I followed this doc:
Bring Up Ceph RDMA - Developer’s Guide https://community.mellanox.com/s/article/bring-up-ceph-rdma---developer-s-guide
But mon could not start with this error:
7f5acb890700 -1 Infiniband Device open rdma device failed. (2) No such file or directory
I checked ceph code:
116 name = ibv_get_device_name(device);
117 ctxt = ibv_open_device(device);
118 if (ctxt == NULL) {
119 lderr(cct) << func << " open rdm a device failed. "<< cpp_strerror(errno) << dendl;
120 ceph_abort();
121 }
Then
gdb info:
Breakpoint 1, Device::Device (this=0x55555f3597e0, cct=0x55555eec01c0, d=)
at /usr/src/debug/ceph-12.2.0/src/msg/async/rdma/Infiniband.cc:116
116 name = ibv_get_device_name(device);
$7 = {ops = {alloc_context = 0x0, free_context = 0x0}, node_type = IBV_NODE_CA, transport_type = IBV_TRANSPORT_IB, -------------------------------------------*(struct ibv_device *) device
name = “mlx4_0”, ‘\000’ <repeats 57 times>, dev_name = “uverbs0”, ‘\000’ <repeats 56 times>,
dev_path = “/sys/class/infiniband_verbs/uverbs0”, ‘\000’ <repeats 220 times>,
ibdev_path = “/sys/class/infiniband/mlx4_0”, ‘\000’ <repeats 227 times>}
Breakpoint 2, Device::Device (this=0x55555f3597e0, cct=0x55555eec01c0, d=)

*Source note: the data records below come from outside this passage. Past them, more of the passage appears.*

(** ** A reference instance of the external collaborators

    The general statements below hold for every [Externals].  To run the
    model on concrete inputs, this section gives one instance: a reader for
    the JSON texts used in the examples, field validators that accept
    exactly JSON integers and JSON strings, loaders that return the file's
    text as one document, and a backend and an operating system whose
    answers are parameters. *)

Module Decoder.

Definition is_space (c : ascii) : bool :=
  let n := nat_of_ascii c in
  ((n =? 32) || (n =? 10) || (n =? 13) || (n =? 9))%nat.

Definition is_digit (c : ascii) : bool :=
  let n := nat_of_ascii c in ((48 <=? n) && (n <=? 57))%nat.

Definition is_quote (c : ascii) : bool := (nat_of_ascii c =? 34)%nat.

Fixpoint skip_space (s : string) : string :=
  match s with
  | String c r => if is_space c then skip_space r else s
  | EmptyString => s
  end.

(** The character an escape letter stands for; [\u] escapes are not read. *)
Definition unescape (c : ascii) : option ascii :=
  if is_quote c then Some c
  else if Ascii.eqb c "\" then Some c
  else if Ascii.eqb c "/" then Some c
  else if Ascii.eqb c "n" then Some (ascii_of_nat 10)
  else if Ascii.eqb c "t" then Some (ascii_of_nat 9)
  else if Ascii.eqb c "r" then Some (ascii_of_nat 13)
  else if Ascii.eqb c "b" then Some (ascii_of_nat 8)
  else if Ascii.eqb c "f" then Some (ascii_of_nat 12)
  else None.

at /usr/src/debug/ceph-12.2.0/src/msg/async/rdma/Infiniband.cc:117
117 ctxt = ibv_open_device(device);
Cannot access memory at address 0x646f6e2f305f3478 -------------------------------------------*(struct CephContext *) ctxt
It seems that ibv_open_device failed
ibstat
CA ‘mlx4_0’
CA type: MT26428
Number of ports: 1
Firmware version: 2.9.1000
Hardware version: b0
Node GUID: 0x0002c90300589efc
System image GUID: 0x0002c90300589eff
Port 1:
State: Active
Physical state: LinkUp
Rate: 40
Base lid: 33
LMC: 0
SM lid: 23
Capability mask: 0x0251086a
Port GUID: 0x0002c90300589efd
Link layer: InfiniBand
Is there any problem with the data of struct ibv_device?